Protease-activated receptor 2 (PAR2) is the second number of a novel family of seven-transmembrane G-protein-coupled receptors, PARs. They are mainly expressed in platelets, but also on endothelial cells, myocytes and neurons. Activation of PAR2 is initiated through a proteolytic cleavage of serine proteases such as trypsin or β-tryptase from mast cells, exposing a tethered ligand domain which binds and activates the cleaved receptor. This receptor regulates various physiological functions including vasoregulation, arteriolar dilation, degranulation of mast cells and cell growth to inflammation.
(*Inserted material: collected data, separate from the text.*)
Lemma serve_proxy_calls (fold : string -> string -> bool) (canon : string -> string)
      (elapsed : string) (own : Request -> option MuxReply)
      (s : Server) (flusher : bool) (r : Request) :
  URL_Path r <> "/_hawser/health" -> URL_Path r <> "/_hawser/info" -> admitted canon s r ->
  own r = None ->
  daemon_calls (snd (serve fold canon elapsed own s flusher r))
  = [EvRequestRaw (Method r) (URL_RequestURI r)
       (forwardHeaders fold (map_to_list (Req_Header r)))].
Proof.
  intros Hh Hi Ha Hown.
  rewrite (serve_admitted fold canon elapsed own s flusher r (or_intror Ha)).
  unfold mux. apply String.eqb_neq in Hh, Hi. rewrite Hh, Hi, Hown. cbn [snd].
  rewrite daemon_calls_app, handleProxy_single_call. reflexivity.
Qed.

Lemma Header_Get_first (canon : string -> string) (h : Header) (key : string) :
  Header_Get canon h key <> EmptyString ->
  exists rest, h !! canon key = Some (Header_Get canon h key :: rest).
Proof.
  unfold Header_Get. destruct (h !! canon key) as [[| v rest] |]; try congruence.
  intros _. exists rest. reflexivity.
Qed.

Lemma token_header_not_hop_by_hop (fold : string -> string -> bool) :
  isHopByHopHeader fold "X-Hawser-Token" = false.
Proof. reflexivity. Qed.

(** The token header is not consumed by the gate: a request that was let
    in on its X-Hawser-Token header and that the mux routes to the proxy
    (it does not answer it by itself, as it does to redirect a path that is
    not canonical) reaches the daemon with that header, and so with the
    configured token, among the forwarded headers (the header name being in
    canonical form already). *)
Theorem serve_forwards_token
        (fold : string -> string -> bool) (canon : string -> string) (elapsed : string)
        (own : Request -> option MuxReply) (s : Server) (flusher : bool) (r : Request) :
  canon "X-Hawser-Token" = "X-Hawser-Token" ->
  Token (cfg s) <> EmptyString ->
  Header_Get canon (Req_Header r) "X-Hawser-Token" = Token (cfg s) ->
  URL_Path r <> "/_hawser/health" ->
  URL_Path r <> "/_hawser/info" ->
  own r = None ->
  exists headers : gmap string string,
    daemon_calls (snd (serve fold canon elapsed own s flusher r))
    = [EvRequestRaw (Method r) (URL_RequestURI r) headers] /\
    headers !! "X-Hawser-Token" = Some (Token (cfg s)).
Proof.
  intros Hc Ht Hg Hh Hi Hown.
  exists (forwardHeaders fold (map_to_list (Req_Header r))). split.
  - apply serve_proxy_calls; [assumption | assumption | | assumption].
    right. left. exact Hg.
  - destruct (Header_Get_first canon (Req_Header r) "X-Hawser-Token") as [rest Hl];
      [congruence |].
    rewrite Hc, Hg in Hl.
    rewrite (forwardHeaders_lookup fold (Req_Header r) _ "X-Hawser-Token"
               (reflexivity _)), Hl.
    unfold forwarded_value. rewrite token_header_not_hop_by_hop. reflexivity.
Qed.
Initial observations of PAR2 knock-down mice indicated that the receptors may be useful therapeutic agents for the treatment of human diseases such as arthritis. Therefore, PAR-2 is targeted to develop as inflammatory joint disease drug. A novel series of quinazoline derivatives was designed and synthesized as PAR2 antagonist. The synthesized 6-methoxy-quinazoline compounds showed reasonable inflammatory inhibition activity against various inflammatory cell lines. The detailed design, synthesis and biological evaluation of PAR2 antagonists as inflammatory joint disease drugs will be presented.